*Supplied material*:
▼

Lemma finds_artifacts : finds (ensure_artifacts (hcf_pool config) m)
  (fun _ => has_artifact (om_overlay m) /\ has_artifact (om_seed m)).
Proof.
  unfold ensure_artifacts. eapply (finds_try _ _ (fun key => art_key (om_overlay m) = Some key)).
  { apply finds_ret. by destruct (art_key _). }
  intros overlay Ho. eapply finds_try; [apply finds_pool_volume|]. intros _ (vo & Hvo & Hko).
  eapply (finds_try _ _ (fun key => art_key (om_seed m) = Some key)).
  { apply finds_ret. by destruct (art_key (om_seed m)). }
  intros seed Hs w Hw. eapply wp_mono; [by apply finds_pool_volume| |done|done].
  intros [[]|e] w' [Hw' Hr]; [|done]. destruct Hr as (vs & Hvs & Hks). split; [done|]. split.
  - exists vo. by rewrite Ho, Hko.
  - exists vs. by rewrite Hs, Hks.
Qed.

(** What a definition may have done at any point. *)
Definition defines_only (v : View) : Prop :=
  vw_volumes v = vw_volumes v0 /\ vw_files v = vw_files v0 /\ vw_dirs v = vw_dirs v0 /\
  (vw_domains v = vw_domains v0 \/
   vw_domains v0 !! om_domain_uuid m = None /\ has_artifact (om_overlay m) /\ has_artifact (om_seed m) /\
   exists def, dd_name def = om_domain_name m /\ vw_domains v = <[om_domain_uuid m := def]> (vw_domains v0)).

Lemma defines_refl : defines_only v0.
Proof. unfold defines_only. auto. Qed.

Context (Huuid : is_safe_name (om_domain_uuid m) MAX_SAFE_NAME_BYTES = true).
Local Abbreviation spec_of := {| ds_manifest := m; ds_pool := hcf_pool config;
  ds_network := hcf_network config; ds_cpu_count := dr_cpu_count request;
  ds_memory_mb := dr_memory_mb request |}.

(** The domain is new and is defined over the manifest's volumes. *)
Definition defined (d : Dom) (v : View) : Prop := exists def,
  d = domain_of (om_domain_uuid m) def /\ defines_only v /\ vw_domains v0 !! om_domain_uuid m = None /\
  vw_domains v = <[om_domain_uuid m := def]> (vw_domains v0).

Lemma define_call_spec xml :
  is_safe_name (om_domain_name m) MAX_SAFE_NAME_BYTES = true -> domain_xml spec_of = Ok xml ->
  (forall uuid def, vw_domains v0 !! uuid = Some def -> dd_name def <> om_domain_name m) ->
  has_artifact (om_overlay m) -> has_artifact (om_seed m) ->
  spec (eq v0) (virt "domain definition" (lh_dom_define xml))
    (fun r v => match r with Ok d => defined d v | Err _ => defines_only v end) defines_only.
Proof.
  intros Hname Hxml Habsent Ho Hs. pose proof (read_defined spec_of xml Hname Huuid Hxml) as Hread.
  apply spec_virt, spec_call. intros w Hw. simpl in Hread.
  assert (vw_domains v0 = domains (hw_host w)) as Ed by by rewrite Hw.
  assert (vw_volumes v0 = volumes (hw_host w)) as Ev by by rewrite Hw.
  assert (vw_files v0 = hw_files w /\ vw_dirs v0 = hw_dirs w) as [Ef Er] by by rewrite Hw.
  destruct (lw_dom_define xml (hw_host w)) as [Hv Hd]. pose proof (lw_dom_defined xml (hw_host w)) as Hdone.
  assert (defines_only (view (w <| hw_host := (lh_dom_define xml (hw_host w)).2 |>)) /\
    (domains (lh_dom_define xml (hw_host w)).2 = vw_domains v0 \/ vw_domains v0 !! om_domain_uuid m = None))
    as [HI Hcase].
  { unfold defines_only, view. simpl. rewrite Hv, Ev, Ef, Er, Ed.
    destruct Hd as [->|(name & uuid & def & Hread' & Hn & Hold & ->)]; [by auto 6|].
    assert (name = om_domain_name m /\ uuid = om_domain_uuid m) as [-> ->] by by simplify_eq.
    assert (domains (hw_host w) !! om_domain_uuid m = None) as Hfree.
    { destruct (domains (hw_host w) !! _) as [old|] eqn:E; [|done].
      destruct (Habsent (om_domain_uuid m) old); [by rewrite Ed|by apply Hold]. }
    split; [|by right]. split_and!; [done..|]. right. split_and!; [done..|]. by exists def. }
  unfold answers in Hdone. destruct (lh_dom_define xml (hw_host w)) as [[d|e|] h]; simpl in *; [|done|done].
  destruct Hdone as (name & uuid & def & Hread' & Hn & Hdoms & ->).
  assert (name = om_domain_name m /\ uuid = om_domain_uuid m) as [-> ->] by by simplify_eq.
  exists def. unfold domain_of. rewrite Hn. split_and!; [done|done| |by rewrite Ed].
  destruct Hcase as [Hcase|Hcase]; [|done]. exfalso.
  apply (Habsent (om_domain_uuid m) def); [|done]. rewrite <-Hcase, Hdoms. apply lookup_insert_eq.
Qed.

Lemma spec_finds {A B} (c : Fut W (result RuntimeError A)) (k : A -> Fut W (result RuntimeError B)) R Q :
  finds c R -> (forall e v, v0 = v -> Q (Err e) v) -> (forall a, R a -> spec (eq v0) (k a) Q defines_only) ->
  spec (eq v0) (fut_try c k) Q defines_only.
Proof.
  intros Hc Hq Hk. apply (spec_try _ _ _ (fun a v => v0 = v /\ R a)).
  - eapply spec_mono; [exact Hc|done| |].
    + intros [] v []; [done|]. by apply Hq.
    + intros v <-. apply defines_refl.
  - intros a. apply (spec_fact (eq v0)), Hk.
Qed.

Lemma undefine_new def v :
  defines_only v -> vw_domains v0 !! om_domain_uuid m = None ->
  vw_domains v = <[om_domain_uuid m := def]> (vw_domains v0) ->
  spec (eq v) (call (lh_dom_undefine (domain_of (om_domain_uuid m) def))) (fun _ => defines_only) defines_only.
Proof.
  intros HI Hfree Hdom. apply spec_call. intros w Hw.
  destruct (lw_dom_undefine (domain_of (om_domain_uuid m) def) (hw_host w)) as [Hv Hd].
  assert (defines_only (view (w <| hw_host := (lh_dom_undefine (domain_of (om_domain_uuid m) def) (hw_host w)).2 |>))) as HI'.
  { subst v. destruct HI as (Ev & Ef & Er & Ed). unfold defines_only, view in *. simpl in *.
    rewrite Hv, Ev, Ef, Er. split_and!; try done. destruct Hd as [->| ->]; [done|]. left.
    rewrite Hdom. by rewrite delete_insert_id. }
  by destruct (lh_dom_undefine _ _) as [[] h].
Qed.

▲

*Task instructions*: Copy out the material word for word and line for line.

*Task output*:
Lemma finds_artifacts : finds (ensure_artifacts (hcf_pool config) m)
  (fun _ => has_artifact (om_overlay m) /\ has_artifact (om_seed m)).
Proof.
  unfold ensure_artifacts. eapply (finds_try _ _ (fun key => art_key (om_overlay m) = Some key)).
  { apply finds_ret. by destruct (art_key _). }
  intros overlay Ho. eapply finds_try; [apply finds_pool_volume|]. intros _ (vo & Hvo & Hko).
  eapply (finds_try _ _ (fun key => art_key (om_seed m) = Some key)).
  { apply finds_ret. by destruct (art_key (om_seed m)). }
  intros seed Hs w Hw. eapply wp_mono; [by apply finds_pool_volume| |done|done].
  intros [[]|e] w' [Hw' Hr]; [|done]. destruct Hr as (vs & Hvs & Hks). split; [done|]. split.
  - exists vo. by rewrite Ho, Hko.
  - exists vs. by rewrite Hs, Hks.
Qed.

(** What a definition may have done at any point. *)
Definition defines_only (v : View) : Prop :=
  vw_volumes v = vw_volumes v0 /\ vw_files v = vw_files v0 /\ vw_dirs v = vw_dirs v0 /\
  (vw_domains v = vw_domains v0 \/
   vw_domains v0 !! om_domain_uuid m = None /\ has_artifact (om_overlay m) /\ has_artifact (om_seed m) /\
   exists def, dd_name def = om_domain_name m /\ vw_domains v = <[om_domain_uuid m := def]> (vw_domains v0)).

Lemma defines_refl : defines_only v0.
Proof. unfold defines_only. auto. Qed.

Context (Huuid : is_safe_name (om_domain_uuid m) MAX_SAFE_NAME_BYTES = true).
Local Abbreviation spec_of := {| ds_manifest := m; ds_pool := hcf_pool config;
  ds_network := hcf_network config; ds_cpu_count := dr_cpu_count request;
  ds_memory_mb := dr_memory_mb request |}.

(** The domain is new and is defined over the manifest's volumes. *)
Definition defined (d : Dom) (v : View) : Prop := exists def,
  d = domain_of (om_domain_uuid m) def /\ defines_only v /\ vw_domains v0 !! om_domain_uuid m = None /\
  vw_domains v = <[om_domain_uuid m := def]> (vw_domains v0).

Lemma define_call_spec xml :
  is_safe_name (om_domain_name m) MAX_SAFE_NAME_BYTES = true -> domain_xml spec_of = Ok xml ->
  (forall uuid def, vw_domains v0 !! uuid = Some def -> dd_name def <> om_domain_name m) ->
  has_artifact (om_overlay m) -> has_artifact (om_seed m) ->
  spec (eq v0) (virt "domain definition" (lh_dom_define xml))
    (fun r v => match r with Ok d => defined d v | Err _ => defines_only v end) defines_only.
Proof.
  intros Hname Hxml Habsent Ho Hs. pose proof (read_defined spec_of xml Hname Huuid Hxml) as Hread.
  apply spec_virt, spec_call. intros w Hw. simpl in Hread.
  assert (vw_domains v0 = domains (hw_host w)) as Ed by by rewrite Hw.
  assert (vw_volumes v0 = volumes (hw_host w)) as Ev by by rewrite Hw.
  assert (vw_files v0 = hw_files w /\ vw_dirs v0 = hw_dirs w) as [Ef Er] by by rewrite Hw.
  destruct (lw_dom_define xml (hw_host w)) as [Hv Hd]. pose proof (lw_dom_defined xml (hw_host w)) as Hdone.
  assert (defines_only (view (w <| hw_host := (lh_dom_define xml (hw_host w)).2 |>)) /\
    (domains (lh_dom_define xml (hw_host w)).2 = vw_domains v0 \/ vw_domains v0 !! om_domain_uuid m = None))
    as [HI Hcase].
  { unfold defines_only, view. simpl. rewrite Hv, Ev, Ef, Er, Ed.
    destruct Hd as [->|(name & uuid & def & Hread' & Hn & Hold & ->)]; [by auto 6|].
    assert (name = om_domain_name m /\ uuid = om_domain_uuid m) as [-> ->] by by simplify_eq.
    assert (domains (hw_host w) !! om_domain_uuid m = None) as Hfree.
    { destruct (domains (hw_host w) !! _) as [old|] eqn:E; [|done].
      destruct (Habsent (om_domain_uuid m) old); [by rewrite Ed|by apply Hold]. }
    split; [|by right]. split_and!; [done..|]. right. split_and!; [done..|]. by exists def. }
  unfold answers in Hdone. destruct (lh_dom_define xml (hw_host w)) as [[d|e|] h]; simpl in *; [|done|done].
  destruct Hdone as (name & uuid & def & Hread' & Hn & Hdoms & ->).
  assert (name = om_domain_name m /\ uuid = om_domain_uuid m) as [-> ->] by by simplify_eq.
  exists def. unfold domain_of. rewrite Hn. split_and!; [done|done| |by rewrite Ed].
  destruct Hcase as [Hcase|Hcase]; [|done]. exfalso.
  apply (Habsent (om_domain_uuid m) def); [|done]. rewrite <-Hcase, Hdoms. apply lookup_insert_eq.
Qed.

Lemma spec_finds {A B} (c : Fut W (result RuntimeError A)) (k : A -> Fut W (result RuntimeError B)) R Q :
  finds c R -> (forall e v, v0 = v -> Q (Err e) v) -> (forall a, R a -> spec (eq v0) (k a) Q defines_only) ->
  spec (eq v0) (fut_try c k) Q defines_only.
Proof.
  intros Hc Hq Hk. apply (spec_try _ _ _ (fun a v => v0 = v /\ R a)).
  - eapply spec_mono; [exact Hc|done| |].
    + intros [] v []; [done|]. by apply Hq.
    + intros v <-. apply defines_refl.
  - intros a. apply (spec_fact (eq v0)), Hk.
Qed.

Lemma undefine_new def v :
  defines_only v -> vw_domains v0 !! om_domain_uuid m = None ->
  vw_domains v = <[om_domain_uuid m := def]> (vw_domains v0) ->
  spec (eq v) (call (lh_dom_undefine (domain_of (om_domain_uuid m) def))) (fun _ => defines_only) defines_only.
Proof.
  intros HI Hfree Hdom. apply spec_call. intros w Hw.
  destruct (lw_dom_undefine (domain_of (om_domain_uuid m) def) (hw_host w)) as [Hv Hd].
  assert (defines_only (view (w <| hw_host := (lh_dom_undefine (domain_of (om_domain_uuid m) def) (hw_host w)).2 |>))) as HI'.
  { subst v. destruct HI as (Ev & Ef & Er & Ed). unfold defines_only, view in *. simpl in *.
    rewrite Hv, Ev, Ef, Er. split_and!; try done. destruct Hd as [->| ->]; [done|]. left.
    rewrite Hdom. by rewrite delete_insert_id. }
  by destruct (lh_dom_undefine _ _) as [[] h].
Qed.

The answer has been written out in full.